Tracklist
01. Intercity
02. Tell me your wishes
03. On my name
04. Naked
05. Somewhere folk song
06. That day, that morning
07. Last time blues
Personnel
Massimiliano Rolff, Double Bass
Emanuele Cisi, Tenor Sax
Andrea Pozza, Piano
Enzo Zirilli, Drums
All compositions and arrangements by Massimliano Rolff
LINER NOTES by Guido Festinese/Italian Jazz Institute
Naked, nude, bare. A situation where the person who must introduce himself, does it without screens: willingly or not. There are sad voices in the Italian media that promote beauty and creative licenses to “artistic” characters, that actually feel perfectly comfortable behind a blanket of screens.

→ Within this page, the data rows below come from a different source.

(* ===== verification/Bus.v ===== *)
(** * The agent bus (daimon-runtime/src/bus.rs, nats_bus.rs)

    Both buses hand out receivers of a tokio broadcast channel: [InProcBus] sends
    on it directly, [NatsBus] publishes JSON to a NATS subject and a forwarder
    task sends what the subscription yields. The channel is a parameter
    ({!Broadcast}) with its documented behaviour as laws; so are the texts of
    timestamps and JSON. The runs of a bus interleave sends, subscriptions,
    receives and drops of receivers in any order. *)

From S2P Require Import Prelude RustStd Json Core.
From S2P Require Import Channels Runtime Supervisor.
From Stdlib Require Import ZArith Ascii.

(** ** tokio::sync::broadcast *)

(** What a receive on a channel with a live sender yields. Every owner of a receiver
    holds a clone of the bus, so [RecvError::Closed] is not among it. *)
Inductive received (M : Type) :=
| Value (m : M)
| Lag (missed : nat)
| Pending.
Arguments Value {M} m.
Arguments Lag {M} missed.
Arguments Pending {M}.

Class Broadcast (M : Type) := {
  chan : Type;
  receiver : Type;
  channel : nat → chan;
  (** [Sender::send]: how many receivers there were, or the value back. *)
  chan_send : M → chan → result M nat * chan;
  chan_subscribe : chan → receiver * chan;
  chan_recv : receiver → chan → received M * receiver;
  chan_drop : receiver → chan → chan;
}.

(** The documented behaviour: a channel retains at least as many values as it was
    made for, a receiver sees the values sent after its subscription in order, and
    one that has fallen behind what is retained is told how many values it missed
    and continues with the oldest retained. A send without receivers fails. *)
Class BroadcastLaws (M : Type) `{Broadcast M} := {
  sent : chan → list M;
  retained : chan → nat;
  live : chan → nat;
  cursor : receiver → nat;
  channel_law n : sent (channel n) = [] ∧ n ≤ retained (channel n) ∧ live (channel n) = 0;
  send_law m c : (chan_send m c).2 = c ∧ live c = 0 ∨
    0 < live c ∧ sent (chan_send m c).2 = sent c ++ [m] ∧
    retained (chan_send m c).2 = retained c ∧ live (chan_send m c).2 = live c;
  subscribe_law c : cursor (chan_subscribe c).1 = length (sent c) ∧
    sent (chan_subscribe c).2 = sent c ∧ retained (chan_subscribe c).2 = retained c ∧
    live (chan_subscribe c).2 = S (live c);
  drop_law r c : sent (chan_drop r c) = sent c ∧ retained (chan_drop r c) = retained c ∧
    live (chan_drop r c) = pred (live c);
  recv_law r c : cursor r ≤ length (sent c) →
    match drop (cursor r) (sent c) with
    | [] => chan_recv r c = (Pending, r)
    | m :: rest =>
        if decide (length (m :: rest) ≤ retained c) then
          (chan_recv r c).1 = Value m ∧ cursor (chan_recv r c).2 = S (cursor r)
        else
          (chan_recv r c).1 = Lag (length (m :: rest) - retained c) ∧
          cursor (chan_recv r c).2 = length (sent c) - retained c
    end;
}.

(** ** The trait *)

Section Bus.
Context `{SemVer} `{BL : BroadcastLaws AgentEnvelope}.

Definition IN_PROC_BUS_CAPACITY : nat := 1024.

(** [BusHandle] and [AgentBus]. *)
Class AgentBus (B : Type) := {
  bus_send : AgentEnvelope → B → result CoreError unit * B;
  subscribe_raw : B → receiver * B;
}.

(** [InProcBus] is its sender. *)
Definition InProcBus : Type := chan.

Definition in_proc_bus_new : InProcBus := channel IN_PROC_BUS_CAPACITY.

(** [InProcBus::send]: the outcome of the channel's send is discarded. *)
Definition in_proc_send (env : AgentEnvelope) (b : InProcBus) : result CoreError unit * InProcBus :=
  (Ok tt, (chan_send env b).2).

Definition in_proc_subscribe (b : InProcBus) : receiver * InProcBus := chan_subscribe b.

#[export] Instance in_proc_bus : AgentBus InProcBus :=
  {| bus_send := in_proc_send; subscribe_raw := in_proc_subscribe |}.

(** ** Runs *)

(** A subscription: its receiver, the envelopes sent since it was made, and what it
    has yielded so far. *)
Record subscription := mkSub {
  sub_rx : receiver;
  sub_owed : list AgentEnvelope;
  sub_got : list recv_event;
}.

Record bstate := mkBstate { bs_bus : InProcBus; bs_subs : list (option subscription) }.

Inductive bus_op :=
| OSend (env : AgentEnvelope)
| OSubscribe
| ORecv (i : nat)
| ODrop (i : nat).

Definition owe (env : AgentEnvelope) (s : subscription) : subscription :=
  mkSub (sub_rx s) (sub_owed s ++ [env]) (sub_got s).

Definition owe_all (env : AgentEnvelope) (l : list (option subscription)) :
    list (option subscription) :=
  fmap (M := list) (fmap (M := option) (owe env)) l.

(** A receive that would wait leaves the receiver as it is. *)
Definition receive (b : InProcBus) (s : subscription) : subscription :=
  match chan_recv (sub_rx s) b with
  | (Value env, r) => mkSub r (sub_owed s) (sub_got s ++ [Recv env])
  | (Lag n, r) => mkSub r (sub_owed s) (sub_got s ++ [Lagged (Z.of_nat n)])
  | (Pending, r) => mkSub r (sub_owed s) (sub_got s)
  end.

And nobody has the audacity to scream, just like in that nice fairy-tale where “the king is naked!”. Here we are on the other side of the fable: here the protagonists are small heroes and craftsman of constancy, people that believe in what they do, doing their best, never on the covers of national magazines, those without the illusion of guiding the destiny of music, while the Italian culture dances in Titanic’s hall (but nobody has noticed the iceberg yet, and, as the Italian comedian ‘Totò’ said: “there is the fog, but it’s invisible!). There’s no illusion, but the taste for beauty, pursued and found, at any cost. Max Rolff, re-introduces himself “naked”: and this word could have many meanings, in the complex world of the bassist and composer that, has for a while now, been one of the most active cultural souls around. Rolff makes a step forward and finds new inspiring energy, with the Naked Quartet, where the music is really laid bare: without embellishments, without devotion to that mysterious and ambiguous “taste of the big audiences”, that produces basic things, and owns the supposition to really know what people really want. The rest of the Naked Quartet, chosen by Rolff, are Emanuele Cisi, Andrea Pozza, Enzo Zirilli. Musicians of absolute excellence and acclaimed sobriety, they are ideal travel mates for Rolff’s “mainstream jazz”. Rolff is careful of the beat, of the elastic and exact rhythmic presence, of melodies that spring in a moment of inspiration, that become obligatory training for wonderful solo flights: much more here, than in the the bass players’ previous album, “Unit Five”. Rolff tells that for many months his CD system played numerous Joe Henderson records: and here you can find many thoughts and the ductile writing of this unsung hero, that delicate and essential moment that brought hard-bop towards more open forms of jazz, to unknown territories where a musical revolution of sufferance took place. Sometimes, as happens in Naked, it is important for us to witness a crossing passage, the coming of age.